I'm using Z3 to solve the Eight Queens puzzle. I know that each queen can be represented by a single integer in this problem. But, when I represent a queen by two integers as following:

from z3 import *

X = [[Int("x_%s_%s" % (i+1, j+1)) for j in range(8)] for i in range(8) ]

cells_c = [Or(X[i][j] == 0, X[i][j] == 1) for i in range(8) for j in range(8) ]

rows_c = [Sum(X[i]) == 1 for i in range(8)]

cols_c = [Sum([X[i][j] for i in range(8)]) == 1 for j in range(8) ]

diagonals_c = [Implies(And(X[i][j] == 1, X[k][h] == 1), abs(k - i) != abs(j - h))
           for i in range(8) for j in range(8) 
           for k in range(8) for h in range(8)]

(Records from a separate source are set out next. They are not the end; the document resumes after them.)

(* ===== verification/UnixSock.v ===== *)
(** * AF_UNIX stream sockets

    Model of [kernel/core/syscall/sock/unix_sock.c].  The state holds the
    endpoints and the VFS nodes that are allocated, by address (using one that
    has been freed has no result), the table of bound names, and the file
    references the module takes and gives back.

    - An endpoint's mutex makes each locked part atomic; a call runs to its
      next [schedule()] without another call in between.  A loop that waits is
      a round: it ends with [UWait] where the code calls [schedule()].
    - The pending connections linked through [pend_next] are the list of their
      endpoints; [pend_count] is kept beside it as in the code.  [fdq] is the
      list of its first [fdq_len] entries.
    - [bound] and [node] of an endpoint are only ever written and are left out.
    - What [kmalloc] returns is an argument (0 for null).  [alloc_fd] lies in
      [helper.c]: a descriptor, or a failure to allocate the file, or no free
      slot, in which case it closes the node again. *)
From S2P Require Import Prelude StateM Klib Validate VfsPath.

#[local] Open Scope Z_scope.

Definition UNIX_PATH_MAX : Z := 108.
Definition UNIX_BUF_SIZE : Z := 4096.
Definition UNIX_BACKLOG : Z := 4.
Definition UNIX_BOUND_MAX : nat := 32.
Definition UNIX_FD_QUEUE_MAX : Z := 16.

Definition EINVAL : Z := 22.
Definition EFAULT : Z := 14.
Definition ENOMEM : Z := 12.
Definition EMFILE : Z := 24.
Definition ENOENT : Z := 2.
Definition EAGAIN : Z := 11.
Definition EPIPE : Z := 32.
Definition EADDRINUSE : Z := 98.
Definition ENOTSOCK : Z := 88.
Definition ECONNREFUSED : Z := 111.
Definition EOPNOTSUPP : Z := 95.
Definition EBADF : Z := 9.
Definition SOCK_STREAM : Z := 1.
Definition SHUT_RD : Z := 0.
Definition SHUT_WR : Z := 1.
Definition SHUT_RDWR : Z := 2.
Definition MAX_FD : nat := 256.

Inductive uep_kind := UEP_NONE | UEP_BOUND | UEP_LISTEN | UEP_CONN.
#[export] Instance uep_kind_dec : EqDecision uep_kind.
Proof. solve_decision. Defined.

Record unix_ep := Ep {
  e_kind : uep_kind;
  e_used : bool;
  e_shut_rd : bool;
  e_shut_wr : bool;
  e_eof : bool;
  e_peer_no_read : bool;
  e_peer : Z;
  e_refs : Z;
  e_rx : mem;
  e_rx_len : Z;
  e_rx_off : Z;
  e_fdq : list Z;
  e_backlog : Z;
  e_pend : list Z;
  e_pend_count : Z
}.

Record unix_bound := Bound { b_used : bool; b_path : mem; b_ep : Z }.

(** What the module does with references to files. *)
Inductive file_event := FileRef (f : Z) | FileUnref (f : Z) | FileInstall (slot f : Z).

Record usock := USock {
  u_eps : gmap Z unix_ep;
  u_nodes : gmap Z Z;
  u_bound : list unix_bound;
  u_files : list file_event
}.

Abbreviation UM := (M usock).

(** ** Access *)

Definition set_eps (f : gmap Z unix_ep -> gmap Z unix_ep) (s : usock) : usock :=
  USock (f (u_eps s)) (u_nodes s) (u_bound s) (u_files s).
Definition set_nodes (f : gmap Z Z -> gmap Z Z) (s : usock) : usock :=
  USock (u_eps s) (f (u_nodes s)) (u_bound s) (u_files s).
Definition set_bound (l : list unix_bound) (s : usock) : usock :=
  USock (u_eps s) (u_nodes s) l (u_files s).
Definition log_file (e : file_event) (s : usock) : usock :=
  USock (u_eps s) (u_nodes s) (u_bound s) (u_files s ++ [e]).

Definition ep_at (a : Z) : UM unix_ep := fun s => e ← u_eps s !! a; Some (s, e).
Definition upd (a : Z) (f : unix_ep -> unix_ep) : UM unit :=
  e ← ep_at a; modify (set_eps (<[a := f e]>)).
Definition priv (n : Z) : UM Z := fun s => a ← u_nodes s !! n; Some (s, a).
(** [kfree(node)] *)
Definition free_node (n : Z) : UM unit := _ ← priv n; modify (set_nodes (delete n)).
(** Setting a flag here and one at the other end. *)
Lemma flag_pair_ok s a e (f g : unix_ep -> unix_ep) :
  uinv s -> u_eps s !! a = Some e ->
  (forall x, exists s1 s2 s3 s4, f x = with_flags s1 s2 s3 s4 x) ->
  (forall x, exists s1 s2 s3 s4, g x = with_flags s1 s2 s3 s4 x) ->
  exists s', (upd a f ;; e ← ep_at a; if e_peer e =? 0 then skip else upd (e_peer e) g) s = Some (s', tt) /\
    uinv s' /\ is_Some (u_eps s' !! a).
Proof.
  intros Hu He Hf Hg. destruct (Hf e) as (f1 & f2 & f3 & f4 & Hfe).
  rewrite (run_bind _ _ _ _ _ (run_upd _ _ _ _ He)), Hfe. set (s1 := set_eps _ s).
  assert (uinv s1) as Hu1 by (by apply flags_uinv).
  assert (u_eps s1 !! a = Some (with_flags f1 f2 f3 f4 e)) as He1 by apply lookup_insert_eq.
  rewrite (run_bind _ _ _ _ _ (run_ep_at _ _ _ He1)).
  destruct (e_peer (with_flags f1 f2 f3 f4 e) =? 0) eqn:Ep; b2p; [exists s1; split; [done|]; split; [done|eauto]|].
  pose proof Hu1 as (nd & qu & Hi & _).
  destruct (o_peer _ _ _ _ _ _ (c_ep _ _ _ _ _ _ Hi _ _ He1) Ep) as (_ & p & Hp & _).
  rewrite (run_upd _ _ _ _ Hp). destruct (Hg p) as (g1 & g2 & g3 & g4 & ->).
  eexists. split; [done|]. split; [by apply flags_uinv|]. cbn. rewrite lookup_insert. case_decide; eauto.
Qed.
(** ** The list in order of use *)

Lemma lru_at s A x B :
  lru_rep s (A ++ x :: B) ->
  exists e, pool s !! x = Some e /\ p_lru_prev e = last A /\ p_lru_next e = head B /\ (x ∉ A) /\ (x ∉ B).
Proof.
  intros [R1 _ _ R4 _]. apply dseg_app in R1 as [_ R1]. cbn [dseg] in R1. destruct R1 as [(e & He & Hp & Hn) _].
  apply list.NoDup_app in R4 as (_ & R4 & R5). inversion_clear R5 as [|? ? Hx _]. exists e. split; [done|].
  split; [rewrite Hp; by destruct (last A)|]. split; [rewrite Hn; by destruct (head B)|].
  split; [|done]. intros Hin. apply (R4 _ Hin). by left.
Qed.

Lemma dseg_member P : forall L pp nn x, dseg P pp L nn -> x ∈ L -> exists e, P !! x = Some e.
Proof.
  induction L as [|y L IH]; intros pp nn x Hd Hx; [by apply not_elem_of_nil in Hx|].
  destruct Hd as [(e & He & _) Hd]. apply elem_of_cons in Hx as [->|Hx]; eauto.
Qed.

Lemma only_lru_upd s i f e :
  pool s !! i = Some e -> core (f e) = core e -> p_hash_next (f e) = p_hash_next e -> only_lru s (set_pool (<[i := f e]>) s).
Proof. intros Hi Hc Hh. split; [|done]. eapply agree_insert; [done|]. by rewrite Hc, Hh. Qed.

Lemma only_lru_trans s1 s2 s3 : only_lru s1 s2 -> only_lru s2 s3 -> only_lru s1 s3.
Proof. intros (A1 & B1 & C1) (A2 & B2 & C2). split; [by eapply agree_trans|]. split; congruence. Qed.

Lemma only_lru_refl s : only_lru s s.
Proof. split; [apply agree_refl|done]. Qed.

(** The store into the page before the one that is taken out. *)
Lemma unlink_prev s A nn nn' :
  dseg (pool s) None A nn -> NoDup A ->
  exists s1, (match last A with Some q => upd q (set_lru_next nn') | None => modify (set_head nn') end) s
      = Some (s1, tt) /\
    only_lru s s1 /\ dseg (pool s1) None A nn' /\ lru_tail s1 = lru_tail s /\
    lru_head s1 = (if bool_decide (A = []) then nn' else lru_head s) /\
    (forall y, y ∉ A -> pool s1 !! y = pool s !! y).
Proof.
  intros Hd Hnd. destruct (last A) as [q|] eqn:El.
  - apply last_Some in El as [A' ->]. destruct (dseg_member _ _ _ _ q Hd) as [e He]; [set_solver|].
    rewrite (run_page_upd _ _ _ _ He). eexists. split; [done|]. split; [by apply only_lru_upd|].
    split; [by eapply dseg_set_next|]. split; [done|]. split; [by rewrite bool_decide_eq_false_2 by (by destruct A')|].
    intros y Hy. cbn. apply list_lookup_insert_ne. set_solver.
  - apply last_None in El as ->. eexists. split; [done|]. split; [done|]. done.
Qed.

eight_queens_c = cells_c + rows_c + cols_c + diagonals_c

s = Solver()
s.add(eight_queens_c)
if s.check() == sat:
    m = s.model()
    r = [[m.evaluate(X[i][j]) for j in range(8)] for i in range(8)]
    print_matrix(r)
else:
    print "failed to solve"

it returns:

failed to solve

What's wrong with the code?

Thanks!


Solution

  • You problem is over-constrained due to the following piece of code:

    diagonals_c = [Implies(And(X[i][j] == 1, X[k][h] == 1), abs(k - i) != abs(j - h))
               for i in range(8) for j in range(8) 
               for k in range(8) for h in range(8)]
    

    Whenever the pair i, j is equal to k, h then

     abs(k - i) = 0 = abs(j - h)
    

    and the implication conclusion is False.

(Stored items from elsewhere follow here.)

(* ===== verification/PageCacheCoh.v ===== *)
(** * The page cache agrees with the disks

    The invariant of the cache - its lists, its pages, and how the contents of
    pages and disks relate to the blocks its clients see - and that every
    operation keeps it. *)
From S2P Require Import Prelude StateM Klib Blkdev PageCache PageCacheSpec PageCacheVol.

#[local] Open Scope Z_scope.

Section Structure.
Context {D : Type} `{DD : DiskDriver D}.
Implicit Types s : pcache D.

(** ** The lists together: a page is in the order of use exactly if it is in
    its bucket's chain. *)
Record pstruct s (L : list nat) (Hs : Z -> list nat) : Prop := {
  t_len : length (pool s) = PC_MAX_PAGES;
  t_lru : lru_rep s L;
  t_chains : chains s Hs;
  t_both : forall x e, pool s !! x = Some e -> x ∈ L <-> x ∈ Hs (bucket e)
}.

Lemma agree_len {A} (f : page -> A) P P' : agree f P P' -> length P' = length P.
Proof.
  intros H. apply Nat.le_antisymm; apply Nat.nlt_ge; intros Hlt; apply lookup_lt_is_Some in Hlt as [e He].
  - destruct (agree_some _ _ _ _ _ (agree_sym _ _ _ H) He) as (e' & He' & _).
    apply lookup_lt_Some in He'. lia.
  - destruct (agree_some _ _ _ _ _ H He) as (e' & He' & _). apply lookup_lt_Some in He'. lia.
Qed.

Lemma struct_in_pool s L Hs x : pstruct s L Hs -> x ∈ L -> exists e, pool s !! x = Some e.
Proof. intros [_ R _ _] Hx. by eapply dseg_member; [apply (l_seg _ _ R)|]. Qed.

Lemma agree_core_key P P' : agree core P P' -> agree key P P'.
Proof. apply (agree_weaken core (fun c => c.1.1.1.1)). Qed.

    An implication with a False conclusion is satisfied only when its premise is False too. In your formulation of the problem, this is only possible if it is never the case that X[i][j] == 1 and X[k][h] == 1 whenever the pair i, j is equal k, h, that is, if it is never the case that X[i][j] = 1 for any i, j. But the latter rule violates the rows and columns cardinality constraints which require that for each column/row there exists at lest one cell X_i_j s.t. X_i_j = 1. Thus, the formula is unsat.

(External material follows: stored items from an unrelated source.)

(* ===== verification/PageCacheTrace.v ===== *)
(** * The page cache under its clients

    Every sequence of calls and of accesses through the pointers the cache
    hands out, against the blocks of the devices; and the two ways in which
    [pc_get_page] goes wrong. *)
From S2P Require Import Prelude StateM Klib Blkdev PageCache PageCacheSpec PageCacheVol PageCacheCoh.

#[local] Open Scope Z_scope.

Section Clients.
Context {D : Type} `{DD : DiskDriver D} (same : Z -> Z -> Prop) `{!DiskDriverLaws D same}.
Context (V : list Z) (bsz : Z -> Z).

(** What clients do.  They load from and store into a block only while they
    hold it, and mark it dirty before they give up the last reference; what
    breaks that rule is not done. *)
Inductive pc_op :=
  | OGet (fresh : option mem) (dev n : Z)
  | ORead (dev n : Z)
  | OStore (dev n off v : Z)
  | ODirty (dev n : Z)
  | OPut (dev n : Z)
  | OFlush (dev : Z)
  | OInvalBlock (dev n : Z)
  | OInvalDev (dev : Z).

(** What they see: whether a get gave a pointer, and how many blocks were
    held then; the bytes of a block; whether a store was made. *)
Inductive pc_out := Got (ok : bool) (held : nat) | Bytes (l : option mem) | Stored (b : bool) | Done.

(** The cache, the pointers held with their counts, the blocks changed and
    not yet marked dirty. *)
Definition clients : Type := pcache D * gmap (Z * Z) (nat * Z) * gset (Z * Z).

Definition pc_step (o : pc_op) (c : clients) : option (clients * pc_out) :=
  let '(s, G, U) := c in
  match o with
  | OGet fresh dev n =>
      '(s', r) ← pc_get_page fresh dev n (bsz dev) s;
      Some (match r with
            | Some x => (s', bump G (dev, n) x, U, Got true (size G))
            | None => (s', G, U, Got false (size G))
            end)
  | ORead dev n =>
      match G !! (dev, n) with
      | None => Some (c, Bytes None)
      | Some (x, _) => e ← pool s !! x; d ← p_data e; Some (c, Bytes (Some (slice 0 (bsz dev) d)))
      end
  | OStore dev n off v =>
      match G !! (dev, n) with
      | None => Some (c, Stored false)
      | Some (x, _) => '(s', _) ← client_store x off v s; Some (s', G, {[(dev, n)]} ∪ U, Stored true)
      end
  | ODirty dev n => '(s', _) ← pc_mark_dirty dev n s; Some (s', G, U ∖ {[(dev, n)]}, Done)
  | OPut dev n =>
      if (held G (dev, n) =? 1) && bool_decide ((dev, n) ∈ U) then Some (c, Done)
      else '(s', _) ← pc_put_page dev n s; Some (s', unbump G (dev, n), U, Done)
  | OFlush dev => '(s', _) ← pc_flush_dev dev s; Some (s', G, U, Done)
  | OInvalBlock dev n => '(s', _) ← pc_invalidate_block dev n s; Some (s', G, U, Done)
  | OInvalDev dev => '(s', _) ← pc_invalidate_dev dev s; Some (s', G, U, Done)
  end.

Fixpoint pc_run (os : list pc_op) (c : clients) : option (clients * list pc_out) :=
  match os with
  | [] => Some (c, [])
  | o :: os => '(c, r) ← pc_step o c; '(c, rs) ← pc_run os c; Some (c, r :: rs)
  end.

Definition op_ok (o : pc_op) : Prop :=
  match o with
  | OGet fresh dev n =>
      dev ∈ V /\ is_u32 n /\ (n + 1) * spb bsz dev < 2 ^ 32 /\ (forall d, fresh = Some d -> buf_ok d)
  | OStore dev n off v => 0 <= off < bsz dev /\ is_u8 v
  | _ => True
  end.

(** The blocks as an array: what each call may return and how it changes
    them. *)
Definition spec_step (cap : Z -> Z) (o : pc_op) (A : Z -> Z -> mem) (r : pc_out) : option (Z -> Z -> mem) :=
  match o, r with
  | OGet fresh dev n, Got ok h =>
      if ok || negb ((n + 1) * spb bsz dev <=? cap dev) || bool_decide (fresh = None) || bool_decide (PC_MAX_PAGES <= h)%nat
      then Some A else None
  | ORead dev n, Bytes l => if bool_decide (l = None \/ l = Some (A dev n)) then Some A else None
  | OStore dev n off v, Stored b => Some (if b then store_block A dev n off v else A)
  | ODirty _ _, Done | OPut _ _, Done | OFlush _, Done | OInvalBlock _ _, Done | OInvalDev _, Done => Some A
  | _, _ => None
  end.

Fixpoint spec_run (cap : Z -> Z) (os : list pc_op) (A : Z -> Z -> mem) (rs : list pc_out) : option (Z -> Z -> mem) :=
  match os, rs with
  | [], [] => Some A
  | o :: os, r :: rs => A ← spec_step cap o A r; spec_run cap os A rs
  | _, _ => None
  end.

Hypothesis bsz_ok : forall dev, dev ∈ V -> 0 < bsz dev <= PC_MAX_BLOCK_SIZE /\ bsz dev mod 512 = 0.

Definition cap_is (cap : Z -> Z) (s : pcache D) : Prop := forall v, capacity (pc_blk s) v = cap v.

Lemma pc_step_ok cap o s A G U :
  pinv same V bsz s None A G U -> cap_is cap s -> op_ok o ->
  exists s' G' U' r A', pc_step o (s, G, U) = Some (s', G', U', r) /\ spec_step cap o A r = Some A' /\
    pinv same V bsz s' None A' G' U' /\ cap_is cap s'.
Proof using All.
  intros Hi Hcap Hok. destruct o as [fresh dev n|dev n|dev n off v|dev n|dev n|dev|dev n|dev]; cbn [pc_step op_ok spec_step] in *.
  - destruct Hok as (Hd & Hn & Hw & Hf).
    destruct (get_ok same V bsz bsz_ok s A G U fresh dev n Hi Hd Hn Hw Hf) as (s' & r & -> & Hb & Hr). ob.
    assert (cap_is cap s') as Hcap' by (intros v; by rewrite Hb). destruct r as [x|].
    + by eexists _, _, _, _, _.
    + destruct Hr as [Hi' Hr]. eexists _, _, _, _, _. split; [done|]. split; [|done].
      rewrite (proj2 (orb_true_iff _ _)); [done|]. destruct Hr as [Hr|[->|Hr]]; [left|left|right].
      * apply orb_true_iff. left. cbn [orb]. apply negb_true_iff, Z.leb_gt. unfold is_u32 in Hn.
        unfold in_vol in Hr. rewrite (Hcap dev) in Hr. lia.
      * by rewrite bool_decide_eq_true_2, orb_true_r.
      * by apply bool_decide_eq_true_2.
  - destruct (G !! (dev, n)) as [[x c]|] eqn:Eg; [|by eexists _, _, _, _, _].
    destruct (held_page same V bsz s None A G U dev n x c Hi Eg) as (e & d & -> & _ & Hd & _ & Hsl & _). ob. rewrite Hd. ob.
    eexists _, _, _, _, _. split; [done|]. cbv beta iota.
    rewrite bool_decide_eq_true_2 by (right; by rewrite Hsl). done.
  - destruct (G !! (dev, n)) as [[x c]|] eqn:Eg; [|by eexists _, _, _, _, _].
    destruct (store_ok same V bsz bsz_ok s A G U dev n x c off v Hi Eg) as (s' & -> & Hb & Hi'); [tauto..|]. ob.
    eexists _, _, _, _, _. split; [done|]. split; [done|]. split; [done|]. intros w. by rewrite Hb.
  - destruct (mark_dirty_ok same V bsz bsz_ok s A G U dev n Hi) as (s' & -> & Hi' & Hc). ob.
    eexists _, _, _, _, _. split; [done|]. split; [done|]. split; [done|]. intros w. by rewrite Hc.
  - destruct ((held G (dev, n) =? 1) && bool_decide ((dev, n) ∈ U)) eqn:E; [by eexists _, _, _, _, _|].
    destruct (pc_put_ok same V bsz s A G U dev n Hi) as (s' & -> & Hb & Hi').
    { intros x Hg HU. unfold held in E. by rewrite Hg, bool_decide_eq_true_2 in E by done. }
    ob. eexists _, _, _, _, _. split; [done|]. split; [done|]. split; [done|]. intros w. by rewrite Hb.
  - rewrite (flush_ok same V bsz s A G U dev Hi). ob. by eexists _, _, _, _, _.
  - destruct (invalidate_block_ok same V bsz s A G U dev n Hi) as (s' & -> & Hb & Hi'). ob.
    eexists _, _, _, _, _. split; [done|]. split; [done|]. split; [done|]. intros w. by rewrite Hb.
  - destruct (invalidate_dev_ok same V bsz s A G U dev Hi) as (s' & -> & Hb & Hi'). ob.
    eexists _, _, _, _, _. split; [done|]. split; [done|]. split; [done|]. intros w. by rewrite Hb.
Qed.

Lemma pc_run_ok cap : forall os s A G U,
  pinv same V bsz s None A G U -> cap_is cap s -> Forall op_ok os ->
  exists s' G' U' rs A', pc_run os (s, G, U) = Some (s', G', U', rs) /\ spec_run cap os A rs = Some A' /\
    pinv same V bsz s' None A' G' U' /\ cap_is cap s'.
Proof using All.
  induction os as [|o os IH]; intros s A G U Hi Hc Hok; [by eexists _, _, _, [], A|].
  apply Forall_cons_1 in Hok as [Ho Hos].
  destruct (pc_step_ok cap o s A G U Hi Hc Ho) as (s1 & G1 & U1 & r & A1 & H1 & S1 & Hi1 & Hc1).
  destruct (IH s1 A1 G1 U1 Hi1 Hc1 Hos) as (s2 & G2 & U2 & rs & A2 & H2 & S2 & Hi2 & Hc2).
  cbn [pc_run]. rewrite H1. ob. rewrite H2. ob. eexists _, _, _, (r :: rs), A2. split; [done|].
  cbn [spec_run]. rewrite S1. ob. done.
Qed.
End Clients.

(** C8: the page cache is transparent and loses no update.  Take devices that
    do not overlap, each used with one block size, and let clients get blocks,
    read and store through the pointers, mark blocks dirty, release, flush and
    invalidate in any order, with any results of the page allocator.  Every
    call returns; a block read through a pointer is always the array of blocks
    with all stores so far, whatever was evicted and read back in between; a
    get fails only for a block outside the device, without memory, or with all
    256 pages held; and at any time every block that is not waiting to be
    marked dirty is on its disk. *)
Theorem pagecache_transparent {D} `{DD : DiskDriver D} (same : Z -> Z -> Prop) `{!DiskDriverLaws D same}
    (V : list Z) (bsz : Z -> Z) (b : blk D) (os : list pc_op) :
  (forall dev, dev ∈ V -> 0 < bsz dev <= PC_MAX_BLOCK_SIZE /\ bsz dev mod 512 = 0) ->
  volumes same b V -> Forall (op_ok V bsz) os ->
  exists s G U rs A, pc_run bsz os (pc_init b, ∅, ∅) = Some (s, G, U, rs) /\
    spec_run bsz (capacity b) os (disk_block bsz b) rs = Some A /\
    forall dev n, dev ∈ V -> 0 <= n -> (n + 1) * spb bsz dev <= capacity b dev -> (dev, n) ∉ U ->
      disk_block bsz (pc_blk s) dev n = A dev n.
Proof.
  intros Hbsz Hv Hok.
  destruct (pc_run_ok same V bsz Hbsz (capacity b) os (pc_init b) (disk_block bsz b) ∅ ∅) as (s & G & U & rs & A & H1 & H2 & Hi & Hc);
    [by apply pc_init_ok|done|done|].
  exists s, G, U, rs, A. split; [done|]. split; [done|]. intros dev n Hd Hn Hcap Hnu.
  destruct Hi as (L & Hs & _ & K & _). apply (k_disk _ _ _ _ _ _ _ _ _ _ K); [done| |done]. split; [done|]. by rewrite (Hc dev).
Qed.

(** ** Witnesses *)

(** The two partitions of the example disk. *)
Lemma demo_dev_cases dev : dev ∈ [1; 2] -> dev = 1 \/ dev = 2.
Proof. set_solver. Qed.

Lemma demo_vol1 : vol demo_blk 1 = Some (7, 7, 10, 5).
Proof. vm_compute. reflexivity. Qed.

Lemma demo_vol2 : vol demo_blk 2 = Some (7, 7, 15, 5).
Proof. vm_compute. reflexivity. Qed.

Lemma demo_volumes : volumes (fun r w => r = w) demo_blk [1; 2].
Proof.
  split; [exact demo_blk_inv|..].
  - intros dev Hd%demo_dev_cases. split; [apply demo_used; tauto|].
    destruct Hd as [-> | ->]; [rewrite demo_vol1|rewrite demo_vol2]; by eexists _, _, _, _.
  - intros dev dev' r w base n r' w' base' n' [-> | ->]%demo_dev_cases [-> | ->]%demo_dev_cases Hne;
      [by destruct Hne|..|by destruct Hne]; rewrite demo_vol1, demo_vol2; intros [= <- <- <- <-] [= <- <- <- <-]; lia.
Qed.

Definition zero_buf : mem := replicate 4096 0.

Definition demo_pc_ops : list pc_op :=
  [OGet (Some zero_buf) 1 0; OStore 1 0 3 77; ODirty 1 0; OPut 1 0; OInvalBlock 1 0;
   OGet (Some zero_buf) 1 0; ORead 1 0; OGet (Some zero_buf) 2 1; OGet (Some zero_buf) 2 2; OFlush 1; OInvalDev 2].

Lemma zero_buf_ok d : Some zero_buf = Some d -> buf_ok d.
Proof. intros [= <-]. split; [by apply zlen_replicate|]. apply Forall_replicate. word_lia. Qed.

Lemma demo_capacity : capacity demo_blk 1 = 5.
Proof. vm_compute. reflexivity. Qed.

(** Block (1, 0) was marked dirty after its store. *)
Lemma demo_pc_unsaved :
  option_map (fun r => bool_decide ((1, 0) ∈ r.1.2)) (pc_run (fun _ => 1024) demo_pc_ops (pc_init demo_blk, ∅, ∅)) = Some false.
Proof. vm_compute. reflexivity. Qed.

Lemma demo_pc_written s G U rs :
  pc_run (fun _ => 1024) demo_pc_ops (pc_init demo_blk, ∅, ∅) = Some (s, G, U, rs) -> (1, 0) ∉ U.
Proof.
  pose proof demo_pc_unsaved as E. revert E. generalize (pc_run (fun _ => 1024) demo_pc_ops (pc_init demo_blk, ∅, ∅)).
  intros o E ->. cbn in E. apply (inj Some) in E. by apply bool_decide_eq_false in E.
Qed.

Lemma pagecache_transparent_witness :
  exists s G U rs A, pc_run (fun _ => 1024) demo_pc_ops (pc_init demo_blk, ∅, ∅) = Some (s, G, U, rs) /\
    spec_run (fun _ => 1024) (capacity demo_blk) demo_pc_ops (disk_block (fun _ => 1024) demo_blk) rs = Some A /\
    disk_block (fun _ => 1024) (pc_blk s) 1 0 = A 1 0.
Proof.
  destruct (pagecache_transparent (fun r w => r = w) [1; 2] (fun _ => 1024) demo_blk demo_pc_ops)
    as (s & G & U & rs & A & H1 & H2 & H3).
  - intros dev _. split; [unfold PC_MAX_BLOCK_SIZE; lia|reflexivity].
  - exact demo_volumes.
  - repeat (apply Forall_cons; [|]); try exact I; try apply Forall_nil;
      try (split; [set_solver|split; [word_lia|split; [vm_compute; reflexivity|exact zero_buf_ok]]]).
    split; [lia|word_lia].
  - exists s, G, U, rs, A. split; [exact H1|]. split; [exact H2|].
    apply H3; [left|discriminate| |].
    + rewrite demo_capacity. discriminate.
    + apply (demo_pc_written s G U rs H1).
Defined.

(** ** Two tasks and one block *)

(** Task A misses block 0 of device 1 and reads it from the disk; meanwhile
    task B gets, changes, writes back and drops the same block; then A enters
    what it read. *)
Definition stale_run : M (pcache ramdisk) (option nat) :=
  _ ← pc_lookup 1 0;
  _ ← pc_check 1 0 512;
  p ← pc_claim 1 0 512;
  p ← lift p;
  _ ← pc_fill (Some zero_buf) (Some 1) 0 512 p;
  q ← pc_get_page (Some zero_buf) 1 0 512;
  q ← lift q;
  client_store q 0 77 ;;
  pc_mark_dirty 1 0 ;;
  pc_put_page 1 0 ;;
  pc_invalidate_block 1 0 ;;
  pc_insert 1 0 p.

(** C36: the page cache can keep stale data.  [pc_get_page] reads a missing
    block with the lock released and afterwards only checks that nobody has
    entered it.  If in that time another task gets the block, changes it,
    marks it dirty, releases it, and the page leaves the cache again, the
    first task enters the old contents: the page is valid and later gets
    return it, and its first byte is 0 while the disk holds 77. *)
Theorem pc_stale_insert :
  exists s x e d, stale_run (pc_init demo_blk) = Some (s, Some x) /\ pool s !! x = Some e /\
    p_data e = Some d /\ p_flags e = Z.lor PC_FLAG_VALID PC_FLAG_USED /\ key e = (1, 0) /\
    ld d 0 = Some 0 /\ ld (sector (pc_blk s) 1 0) 0 = Some 77 /\
    exists s', pc_get_page None 1 0 512 s = Some (s', Some x).
Proof.
  assert (match stale_run (pc_init demo_blk) with
    | Some (s, Some x) =>
        match pool s !! x with
        | Some e =>
            match p_data e with
            | Some d => (p_flags e =? 5) && bool_decide (key e = (1, 0)) && bool_decide (ld d 0 = Some 0) &&
                bool_decide (ld (sector (pc_blk s) 1 0) 0 = Some 77) &&
                match pc_get_page None 1 0 512 s with Some (_, Some y) => bool_decide (y = x) | _ => false end
            | None => false
            end
        | None => false
        end
    | _ => false
    end = true) as H by (vm_compute; reflexivity).
  revert H. generalize (stale_run (pc_init demo_blk)). intros [[s [x|]]|] H; [|done..]. destruct (pool s !! x) as [e|] eqn:He; [|done].
  destruct (p_data e) as [d|] eqn:Hd; [|done]. rewrite !andb_true_iff in H. destruct H as [[[[H1 H2] H3] H4] H5].
  apply bool_decide_eq_true in H2, H3, H4. b2p. exists s, x, e, d. split_and!; try done.
  destruct (pc_get_page None 1 0 512 s) as [[s' [y|]]|]; [|done..]. apply bool_decide_eq_true in H5 as ->. by exists s'.
Qed.

(** A get of the last block number there is passes the range check, because
    the end of the block wraps to 0, and returns zeros for a block far
    outside the device. *)
Lemma pc_get_past_end :
  exists s x e d, pc_get_page (Some zero_buf) 1 4294967295 512 (pc_init demo_blk) = Some (s, Some x) /\
    capacity demo_blk 1 = 5 /\ pool s !! x = Some e /\ p_data e = Some d /\ slice 0 512 d = replicate 512 0.
Proof.
  assert (match pc_get_page (Some zero_buf) 1 4294967295 512 (pc_init demo_blk) with
    | Some (s, Some x) =>
        match pool s !! x with
        | Some e => match p_data e with Some d => bool_decide (slice 0 512 d = replicate 512 0) | None => false end
        | None => false
        end
    | _ => false
    end = true) as H by (vm_compute; reflexivity).
  revert H. rewrite demo_capacity. generalize (pc_get_page (Some zero_buf) 1 4294967295 512 (pc_init demo_blk)).
  intros [[s [x|]]|] H; [|done..]. destruct (pool s !! x) as [e|] eqn:He; [|done].
  destruct (p_data e) as [d|] eqn:Hd; [|done]. apply bool_decide_eq_true in H. by exists s, x, e, d.
Qed.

    To solve this, a minimal fix is to simply exclude the case in which X[i][j] and X[k][h] refer to the same cell:

    diagonals_c = [Implies(And(X[i][j] == 1, X[k][h] == 1,
                i != k, j != h), abs(k - i) != abs(j - h))
                for i in range(8) for j in range(8) 
                for k in range(8) for h in range(8)]
    

    After this change, a solution is found.

    e.g.

    ~$ python queens.py 
    [[0, 0, 0, 0, 1, 0, 0, 0],
     [0, 0, 0, 0, 0, 0, 1, 0],
     [0, 0, 0, 1, 0, 0, 0, 0],
     [1, 0, 0, 0, 0, 0, 0, 0],
     [0, 0, 1, 0, 0, 0, 0, 0],
     [0, 0, 0, 0, 0, 0, 0, 1],
     [0, 0, 0, 0, 0, 1, 0, 0],
     [0, 1, 0, 0, 0, 0, 0, 0]]
    

    NOTE: in your encoding of diagonals_c, you introduce n*n constraints for each cell, and there are n*n cells in your problem. In addition, due to symmetries in the index space, each constraint is generated 'exactly the same' twice. However, each cell conflicts with fewer than 2*n other cells (some conflict with fewer than n), so it looks like a bit of an overkill to introduce so many clauses that don't provide any useful contribution along the search, except that of slowing it down. Perhaps a more scalable approach would be that of employing cardinality constraints (i.e. Sum) not only for rows and columns but also for diagonals.